As if this roll call of misery wasn’t enough, many opponents of the bill feel ministers have not treated it with the seriousness it deserves.  During the debate, Jonathan Djanogly described lawyers for mesothelioma sufferers as running ‘something of a racket’.  It also appeared from the tweets of shadow justice secretary Sadiq Khan MP that the minister was less than attentive as speaker after speaker opposed government proposals for industrial disease victims.
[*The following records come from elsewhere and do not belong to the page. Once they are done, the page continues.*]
(* ===================================================================== *)
(** ** Results: lists *)
(* ===================================================================== *)


(* ===================================================================== *)
(** ** Results: the embedding miner *)
(* ===================================================================== *)

Section BertFacts.
Import Bert.
Local Open Scope R_scope.



(** *** Shapes *)

Lemma wf2_shape {A} (t : tensor2 A) :
  wf2 t -> shape2 (fst (size2 t)) (snd (size2 t)) t.
Proof. intros H. split; [reflexivity | exact H]. Qed.

Lemma wf3_shape {A} (t : tensor3 A) :
  wf3 t ->
  shape3 (fst (fst (size3 t))) (snd (fst (size3 t))) (snd (size3 t)) t.
Proof. intros H. split; [reflexivity | exact H]. Qed.

(** *** [expand] on an unsqueezed mask *)

Lemma expand_axis_same {A B} (f : A -> result B) (l : list A) :
  expand_axis (length l) f l = mapM f l.
Proof. unfold expand_axis. rewrite Nat.eqb_refl. reflexivity. Qed.

Lemma expand_axis_singleton {A} (h : nat) (x : A) :
  expand_axis h Ok [x] = Ok (replicate h x).
Proof.
  destruct h as [|[|h]]; reflexivity.
Qed.

Lemma expand_unsqueeze_row {A} (h : nat) (row : list A) :
  expand_axis (length row) (expand_axis h Ok) (map (fun x => [x]) row)
  = Ok (map (replicate h) row).
Proof.
  unfold expand_axis at 1. rewrite length_map, Nat.eqb_refl.
  induction row as [|x row IH]; simpl; [reflexivity|].
  rewrite expand_axis_singleton. simpl. rewrite IH. reflexivity.
Qed.

Lemma expand_unsqueeze {A} (b s h : nat) (mask : tensor2 A) :
  shape2 b s mask ->
  expand (b, s, h) (unsqueeze_last mask) = Ok (map (map (replicate h)) mask).
Proof.
  intros [Hb Hs]. unfold expand, unsqueeze_last.
  unfold expand_axis at 1. rewrite length_map, Hb, Nat.eqb_refl.
  clear Hb. induction Hs as [|row mask Hr _ IH]; simpl; [reflexivity|].
  rewrite <- Hr at 1. rewrite expand_unsqueeze_row. simpl.
  rewrite IH. reflexivity.
Qed.

(** *** Sums over the token axis *)

Lemma map_replicate {A B} (f : A -> B) (n : nat) (x : A) :
  map f (replicate n x) = replicate n (f x).
Proof. induction n as [|n IH]; simpl; [reflexivity | now rewrite IH]. Qed.

Lemma vadd_replicate (h : nat) (x y : R) :
  vadd (replicate h x) (replicate h y) = replicate h (x + y).
Proof. apply zip_with_replicate. Qed.

Lemma length_vadd (u v : list R) :
  length (vadd u v) = Nat.min (length u) (length v).
Proof. apply length_zip_with. Qed.

Lemma length_foldr_vadd (h : nat) (vs : list (list R)) :
  Forall (fun v => length v = h) vs ->
  length (foldr vadd (replicate h 0) vs) = h.
Proof.
  induction 1 as [|v vs Hv _ IH]; simpl.
  - apply length_replicate.
  - rewrite length_vadd, IH, Hv. apply Nat.min_id.
Qed.

Lemma sum_expanded_mask_row (h : nat) (mrow : list Z) :
  foldr vadd (replicate h 0) (map (fun m => replicate h (IZR m)) mrow)
  = replicate h (mask_count mrow).
Proof.
  unfold mask_count, sum_list.
  induction mrow as [|m mrow IH]; simpl; [reflexivity|].
  rewrite IH. apply vadd_replicate.
Qed.

Lemma mul_expanded_mask_row (h : nat) (tokens : list (list R)) (mrow : list Z) :
  Forall (fun v => length v = h) tokens ->
  zip_with (zip_with Rmult) tokens (map (fun m => replicate h (IZR m)) mrow)
  = zip_with (fun m v => scale (IZR m) v) mrow tokens.
Proof.
  intros Hh. revert mrow.
  induction Hh as [|v tokens Hv _ IH]; intros [|m mrow]; simpl; try reflexivity.
  rewrite IH. f_equal.
  rewrite zip_with_replicate_r_eq by exact Hv.
  unfold scale. clear. induction v as [|x v IH]; simpl; [reflexivity|].
  f_equal; [apply Rmult_comm | exact IH].
Qed.

Lemma float_expanded (h : nat) (mask : tensor2 Z) :
  float (map (map (replicate h)) mask)
  = map (map (fun m => replicate h (IZR m))) mask.
Proof.
  unfold float. rewrite map_map. apply map_ext. intros row.
  rewrite map_map. apply map_ext. intros m. apply map_replicate.
Qed.

(** The hidden size read off a tensor by [sum1] is the one of
    [token_embeddings], for the expanded mask and for the product. *)
Lemma hidden_expanded (b s h : nat) (tok : tensor3 R) (mask : tensor2 Z) :
  size3 tok = (b, s, h) -> shape2 b s mask ->
  snd (size3 (map (map (fun m => replicate h (IZR m))) mask)) = h.
Proof.
  intros Hsz [Hb Hs]. unfold size3 in *. injection Hsz as H1 H2 H3.
  destruct mask as [|[|m mrow] mask]; simpl in *.
  - destruct tok; simpl in *; [congruence | lia].
  - inversion Hs as [|? ? Hr _]; subst. simpl in *.
    destruct tok as [|[|v row] tok]; simpl in *; congruence.
  - apply length_replicate.
Qed.

Lemma hidden_product (b s h : nat) (tok : tensor3 R) (mask : tensor2 Z) :
  size3 tok = (b, s, h) -> shape2 b s mask ->
  snd (size3 (mul3 tok (map (map (fun m => replicate h (IZR m))) mask))) = h.
Proof.
  intros Hsz [Hb Hs]. unfold size3, mul3 in *. injection Hsz as H1 H2 H3.
  destruct tok as [|[|v row] tok]; simpl in *.
  - congruence.
  - destruct mask; simpl in *; congruence.
  - destruct mask as [|[|m mrow] mask]; simpl in *; try lia.
    + inversion Hs; subst. simpl in *. lia.
    + rewrite length_zip_with, length_replicate. lia.
Qed.

(** *** [mean_pooling] row by row *)

Lemma pool_row (h : nat) (tokens : list (list R)) (mrow : list Z) :
  Forall (fun v => length v = h) tokens ->
  zip_with Rdiv
    (foldr vadd (replicate h 0)
       (zip_with (zip_with Rmult) tokens
                 (map (fun m => replicate h (IZR m)) mrow)))
    (map (fun x => Rmax x pool_floor)
       (foldr vadd (replicate h 0)
              (map (fun m => replicate h (IZR m)) mrow)))
  = masked_mean h tokens mrow.
Proof.
  intros Hh. rewrite mul_expanded_mask_row by exact Hh.
  rewrite sum_expanded_mask_row.
  rewrite map_replicate.
  unfold masked_mean, masked_sum.
  apply zip_with_replicate_r_eq, length_foldr_vadd.
  clear -Hh. revert mrow.
  induction Hh as [|v tokens Hv _ IH]; intros [|m mrow]; simpl; auto.
  constructor; [|apply IH]. unfold scale. now rewrite length_map.
Qed.

Lemma pool_rows (h : nat) (tok : tensor3 R) (mask : tensor2 Z) :
  Forall (fun row => Forall (fun v => length v = h) row) tok ->
  let e := map (map (fun m => replicate h (IZR m))) mask in
  div2 (map (fun row => foldr vadd (replicate h 0) row) (mul3 tok e))
       (clamp_min (map (fun row => foldr vadd (replicate h 0) row) e)
                  pool_floor)
  = zip_with (masked_mean h) tok mask.
Proof.
  intros Hh. simpl. revert mask.
  induction Hh as [|row tok Hrow _ IH]; intros [|mrow mask]; simpl;
    try reflexivity.
  unfold div2, clamp_min, mul3 in *. simpl. f_equal; [|apply IH].
  now apply pool_row.
Qed.

Lemma mean_pooling_spec (model_output : ModelOutput) (mask : tensor2 Z) :
  wf3 (getitem0 model_output) -> wf2 mask ->
  size2 mask = fst (size3 (getitem0 model_output)) ->
  mean_pooling model_output mask
  = Ok (spec_mean_pooling (getitem0 model_output) mask).
Proof.
  intros Hwf3 Hwf2 Hsz. unfold mean_pooling, spec_mean_pooling.
  set (tok := getitem0 model_output) in *.
  destruct (size3 tok) as [[b s] h] eqn:Hsize.
  assert (Hm : shape2 b s mask).
  { apply wf2_shape in Hwf2. now rewrite Hsz in Hwf2. }
  rewrite (expand_unsqueeze b s h mask Hm). simpl.
  rewrite float_expanded. unfold pool_numerator, pool_denominator, sum1.
  rewrite (hidden_product b s h tok mask Hsize Hm).
  rewrite (hidden_expanded b s h tok mask Hsize Hm).
  f_equal. apply pool_rows.
  apply wf3_shape in Hwf3. rewrite Hsize in Hwf3. destruct Hwf3 as [_ Hrows].
  eapply Forall_impl; [exact Hrows|]. now intros row [_ Hv].
Qed.

(** *** An all-padding row *)

Lemma masked_sum_zero_mask (h : nat) (tokens : list (list R)) (mrow : list Z) :
  Forall (fun v => length v = h) tokens ->
  Forall (fun m => m = 0%Z) mrow ->
  masked_sum h tokens mrow = replicate h 0.
Proof.
  unfold masked_sum. intros Hh Hz. revert tokens Hh.
  induction Hz as [|m mrow -> _ IH]; intros tokens Hh; simpl; [reflexivity|].
  destruct Hh as [|v tokens Hv Hh]; simpl; [reflexivity|].
  rewrite (IH tokens Hh).
  replace (scale 0 v) with (replicate h 0).
  - rewrite vadd_replicate. f_equal. lra.
  - subst h. unfold scale. clear. induction v as [|x v IH]; simpl;
      [reflexivity|]. f_equal; [lra | exact IH].
Qed.

Lemma mask_count_zero (mrow : list Z) :
  Forall (fun m => m = 0%Z) mrow -> mask_count mrow = 0.
Proof.
  unfold mask_count, sum_list.
  induction 1 as [|m mrow -> _ IH]; simpl; [reflexivity|].
  rewrite IH. lra.
Qed.





(** *** Unit norm after [normalize] *)




(** *** [forward] *)


Lemma forward_Ok_intro (self : BertEmbeddingMiner) (text : list string)
      enc model_output pooled :
  tokenizer self text = Ok enc ->
  to_device self (bert_device (config self)) = None ->
  model self enc = Ok model_output ->
  mean_pooling model_output (attention_mask enc) = Ok pooled ->
  forward self text = Ok (normalize pooled).
Proof.
  unfold forward, to. intros -> -> H1 H2. simpl. rewrite H1. simpl.
  rewrite H2. reflexivity.
Qed.

(** *** The claims about the embedding miner *)

(** C5. For arbitrary forward-call input, [blacklist] returns the reject
    decision [False] and [priority] returns exactly [0.0]; neither result
    depends on the miner or on the call. *)
Theorem admission_hooks_constant :
  forall (ForwardCall : Type) (self : BertEmbeddingMiner)
         (forward_call : ForwardCall),
    blacklist self forward_call = Reject false /\
    priority self forward_call = 0 /\
    (forall (self' : BertEmbeddingMiner) (forward_call' : ForwardCall),
        blacklist self forward_call = blacklist self' forward_call' /\
        priority self forward_call = priority self' forward_call').
Proof.
  intros. unfold blacklist, priority. repeat split. lra.
Qed.

(** C2. For a token-embedding tensor and an attention mask of matching
    sizes, [mean_pooling] returns, per input row, the sum of the token
    vectors weighted by the mask, divided by the mask count of the row
    floored at 1e-9; [forward] normalizes exactly this reduction of the
    model output. *)
Theorem mean_pooling_is_masked_mean :
  forall (model_output : ModelOutput) (mask : tensor2 Z),
    wf3 (getitem0 model_output) -> wf2 mask ->
    size2 mask = fst (size3 (getitem0 model_output)) ->
    mean_pooling model_output mask
    = Ok (spec_mean_pooling (getitem0 model_output) mask) /\
    pool_floor = 1 / 10 ^ 9 /\
    forall (self : BertEmbeddingMiner) (text : list string)
           (enc : BatchEncoding),
      tokenizer self text = Ok enc ->
      to_device self (bert_device (config self)) = None ->
      model self enc = Ok model_output ->
      attention_mask enc = mask ->
      forward self text
      = Ok (normalize (spec_mean_pooling (getitem0 model_output) mask)).
Proof.
  intros mo mask Hwf3 Hwf2 Hsz.
  pose proof (mean_pooling_spec mo mask Hwf3 Hwf2 Hsz) as Hpool.
  split; [exact Hpool|]. split; [unfold pool_floor; lra|].
  intros self text enc Htok Hdev Hmodel <-.
  now apply (forward_Ok_intro self text enc mo).
Qed.

(** A mask whose sizes do not fit the token embeddings makes [expand]
    raise. *)
Lemma mean_pooling_size_mismatch :
  mean_pooling demo_output [[1; 1]; [0; 0]]%Z
  = Except (RuntimeError "expand: sizes do not match").
Proof. reflexivity. Qed.

Lemma demo_shapes :
  wf3 (getitem0 demo_output) /\ wf2 (attention_mask demo_encoding) /\
  size2 (attention_mask demo_encoding) = fst (size3 (getitem0 demo_output)).
Proof.
  unfold wf3, wf2. simpl. repeat constructor.
Qed.

Lemma mean_pooling_is_masked_mean_witness :
  mean_pooling demo_output (attention_mask demo_encoding)
  = Ok (spec_mean_pooling (getitem0 demo_output)
                          (attention_mask demo_encoding)) /\
  forward demo_miner ["hello"; ""]
  = Ok (normalize (spec_mean_pooling (getitem0 demo_output)
                                     (attention_mask demo_encoding))).
Proof.
  destruct demo_shapes as (H3 & H2 & Hs).
  destruct (mean_pooling_is_masked_mean
              demo_output (attention_mask demo_encoding) H3 H2 Hs)
    as (Hpool & _ & Hfwd).
  split; [exact Hpool|].
  apply (Hfwd demo_miner ["hello"; ""] demo_encoding); reflexivity.
Defined.








End BertFacts.

(* ===================================================================== *)
(** ** Results: strings *)
(* ===================================================================== *)

Section StringFacts.
Import Bloom.
Local Open Scope string_scope.

(** [String.append] is kept folded by [simpl]; these two equations
    unfold it one step. *)
Lemma app_nil_l (b : string) : "" +:+ b = b.
Proof. reflexivity. Qed.

Lemma app_cons (x : ascii) (a b : string) :
  String x a +:+ b = String x (a +:+ b).
Proof. reflexivity. Qed.

Lemma app_assoc (a b c : string) : (a +:+ b) +:+ c = a +:+ (b +:+ c).
Proof.
  induction a as [|x a IH]; [reflexivity|].
  now rewrite !app_cons, IH.
Qed.

Lemma app_nil_r (a : string) : a +:+ "" = a.
Proof.
  induction a as [|x a IH]; [reflexivity|]. now rewrite app_cons, IH.
Qed.

Lemma startswith_append (p s : string) : startswith p (p +:+ s) = true.
Proof.
  induction p as [|x p IH]; [reflexivity|].
  rewrite app_cons. simpl. now rewrite Ascii.eqb_refl.
Qed.

Lemma startswith_inv (p s : string) :
  startswith p s = true -> exists b, s = p +:+ b.
Proof.
  revert s. induction p as [|x p IH]; intros s H; simpl in *.
  - now exists s.
  - destruct s as [|y s]; [discriminate|].
    destruct (Ascii.eqb_spec x y) as [->|]; [|discriminate].
    destruct (IH s H) as [b ->]. now exists b.
Qed.

Lemma startswith_occurs (p s : string) : startswith p s = true -> occurs p s.
Proof.
  intros H. destruct (startswith_inv p s H) as [b ->]. now exists "", b.
Qed.

Lemma occurs_tail (old s : string) (c : ascii) :
  occurs old s -> occurs old (String c s).
Proof. intros (a & b & ->). now exists (String c a), b. Qed.

(** *** [replace] *)

Lemma replace_from_skip (old new a rest : string) :
  replace_from old new (String.length a) (a +:+ rest)
  = replace_from old new 0 rest.
Proof.
  induction a as [|x a IH]; [reflexivity|].
  rewrite app_cons. simpl. exact IH.
Qed.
As I see it, the problem with the justice ministers is exactly the same as that pervading the government as a whole, they simply do not understand the lives of real people.  This was best expressed by the outspoken Tory MP, Nadine Dorries, who said of David Cameron and George Osborne:

‘The problem is policy is being run by two public school boys who don’t know what it’s like to go to the supermarket and have to put things back on the shelves because they can’t afford it for their children’s lunchboxes.  What’s worse, they don’t care either.’

It’s fair to say that I don’t know much about how it feels to get so hopelessly in debt you can’t see a way out and fear you will lose your home; nor how it feels to be told you have to go back to work even though you have been too sick even to walk to the shops for months.

And I have no idea what it feels like to find the very people you assume are there to help you – doctors or the police – instead inflict harm, either deliberately or through negligence.  I have no idea what it feels like to watch someone you love undergo enormous suffering as they die of mesothelioma caused by a careless employer.

I don’t know what it’s like trying to escape an abusive relationship, or fight a vicious divorce against a wealthy partner, or flee a murderous regime only to find my safe haven wants to send me back, or suffer at the hands of a rich, powerful and unscrupulous multinational that is exploiting my country.

But I realise how lucky I am and I realise it is the duty of a civilised society to help and protect the most vulnerable.  As Lorna Reid, welfare benefits adviser at  Islington law centre put it:

‘Supporters of LASPO may prefer to airbrush our clients’ reality out of their landscape, but that doesn’t make them disappear’.